Records to use Start Marker
(** One operation: the new volume, the blocks in use, and the blocks granted.
    [reclaim_block] is called whether or not the block is in use. *)
Definition aexec (o : aop) (v : NeuralVolume) (own : gset Z) : NeuralVolume * gset Z * gset Z :=
  match o with
  | ANext => match next_block1 v with (Some b, v') => (v', {[b]} ∪ own, {[b]}) | (None, v') => (v', own, ∅) end
  | AContig n => match alloc_contiguous1 n v with
                 | (Some (first, _), v') => (v', run first n ∪ own, run first n)
                 | (None, v') => (v', own, ∅) end
  | AReclaim b => (reclaim_block1 b v, own ∖ {[b]}, ∅)
  end.

(** The contract of the caller: a run asks for at least one block and a count that a [u32]
    holds, and only a block in use is given back. *)
Definition aop_ok (o : aop) (own : gset Z) : bool :=
  match o with ANext => true | AContig n => (0 <? n) && (n <? 2 ^ 32) | AReclaim b => bool_decide (b ∈ own) end.

Fixpoint calls_ok (l : list aop) (v : NeuralVolume) (own : gset Z) : bool :=
  match l with
  | [] => true
  | o :: l' => aop_ok o own && let '(v1, own1, _) := aexec o v own in calls_ok l' v1 own1
  end.

(** The grants of a sequence, each with the blocks in use just before it. *)
Fixpoint arun (l : list aop) (v : NeuralVolume) (own : gset Z) : NeuralVolume * gset Z * list (gset Z * gset Z) :=
  match l with
  | [] => (v, own, [])
  | o :: l' =>
      let '(v1, own1, g) := aexec o v own in
      let '(v2, own2, gs) := arun l' v1 own1 in (v2, own2, (g, own) :: gs)
  end.

Lemma next_block_none v own : alloc_ok v own → space v < 1 → next_block1 v = (None, v).
Proof.
  intros [Hfr Htot Hfb _ _ _ _] Hsp. unfold next_block1, space in *. pose proof (zlen_nonneg (free_stack v)).
  assert (free_stack v = []) as -> by (apply zlen_le_0; lia). change (zlen []) with 0 in Hsp. cbn [last].
  destruct (Z.eqb_spec (free_blocks (sb v)) 0); [done|]. by rewrite (proj2 (Z.leb_le _ _)) by lia.
Qed.

Lemma aexec_ok o v own :
  aop_ok o own = true → alloc_ok v own → let '(v', own', g) := aexec o v own in alloc_ok v' own' ∧ g ## own ∧ same_meta v v'.
Proof.
  intros Ho Hal. destruct o as [|n|b]; cbn [aexec aop_ok] in *.
  - destruct (decide (1 ≤ space v)) as [Hs|Hs].
    + destruct (next_block_spec v own Hal Hs) as (b & v' & -> & Hb & Hal' & Hm & _). split_and!; [done|set_solver|done].
    + rewrite (next_block_none v own) by (done || lia). split_and!; [done|set_solver|done].
  - destruct (alloc_contiguous1 n v) as [r v'] eqn:E. pose proof (alloc_contiguous_spec v own n r v' Hal ltac:(lia) E) as H.
    destruct r as [[first count]|].
    + destruct H as (_ & Hd & Hal' & Hm & _). done.
    + destruct H. split_and!; [done|set_solver|done].
  - apply bool_decide_eq_true in Ho. destruct (reclaim_spec v own b Hal Ho) as (H1 & H2 & _). split_and!; [done|set_solver|done].
Qed.

(** C11: No block is ever in two places. Whatever sequence of single-block allocations,
    contiguous allocations and reclaims a volume goes through, as long as a run is of
    between 1 and 2^32 - 1 blocks and only blocks in use are reclaimed ([calls_ok]), every
    grant is disjoint from the blocks then in use, and the blocks in use always stay
    between the free list and the allocation frontier, disjoint from the free stack, which
    holds no block twice. [reclaim_block] does not test the last condition itself:
    [double_reclaim_grants_twice]. *)
Theorem alloc_never_overlaps l v own :
  calls_ok l v own = true → alloc_ok v own →
  let '(v', own', grants) := arun l v own in
  alloc_ok v' own' ∧ Forall (λ g, g.1 ## g.2) grants.
Proof.
  revert v own. induction l as [|o l IH]; intros v own Hl Hal; cbn [arun]; [done|]. cbn [calls_ok] in Hl. apply andb_prop in Hl as [Ho Hl].
  pose proof (aexec_ok o v own Ho Hal) as H1. destruct (aexec o v own) as [[v1 own1] g]. destruct H1 as (H1 & Hg & _).
  specialize (IH v1 own1 Hl H1). destruct (arun l v1 own1) as [[v2 own2] gs]. destruct IH as [H2 Hgs].
  split; [done|]. by constructor.
Qed.

(** A freshly formatted volume: one block in use, the root leaf. *)
Definition demo_vol : NeuralVolume := mkVol demo_sb 0 0 Journal.new false [].

Lemma demo_alloc_ok : alloc_ok demo_vol {[12]}.
Proof. split; try done; [constructor|by intros b Hb%elem_of_nil|by intros b ->%elem_of_singleton]. Qed.

Lemma alloc_never_overlaps_witness :
  let '(v', own', grants) := arun [ANext; AContig 3; AReclaim 15; AReclaim 14; ANext; AContig 2] demo_vol {[12]} in
  grants.*1 = [{[13]}; run 14 3; ∅; ∅; {[14]}; run 17 2] ∧ alloc_ok v' own' ∧ Forall (λ g, g.1 ## g.2) grants.
Proof.
  set (l := [ANext; AContig 3; AReclaim 15; AReclaim 14; ANext; AContig 2]).
  pose proof (alloc_never_overlaps l demo_vol {[12]}) as H.
  destruct (arun l demo_vol {[12]}) as [[v' own'] grants] eqn:E. split.
  - assert (E' : (arun l demo_vol {[12]}).2.*1 = [{[13]}; run 14 3; ∅; ∅; {[14]}; run 17 2]) by by vm_compute.
    rewrite E in E'. exact E'.
  - apply H; [by vm_compute|exact demo_alloc_ok].
Defined.

(** A block given back twice is on the free stack twice, and is granted to two owners. *)
Lemma double_reclaim_grants_twice :
  (arun [ANext; AReclaim 13; AReclaim 13; ANext; ANext] demo_vol {[12]}).2 =
  [({[13]}, {[12]}); (∅, {[13; 12]}); (∅, {[12]}); ({[13]}, {[12]}); ({[13]}, {[13; 12]})].
Proof. by vm_compute. Qed.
Records to use End Marker
▸ **How to complete this task**
Show the lines in the entries above that include the string "only".

▸ **Exercise solution**
    holds, and only a block in use is given back. *)
    between 1 and 2^32 - 1 blocks and only blocks in use are reclaimed ([calls_ok]), every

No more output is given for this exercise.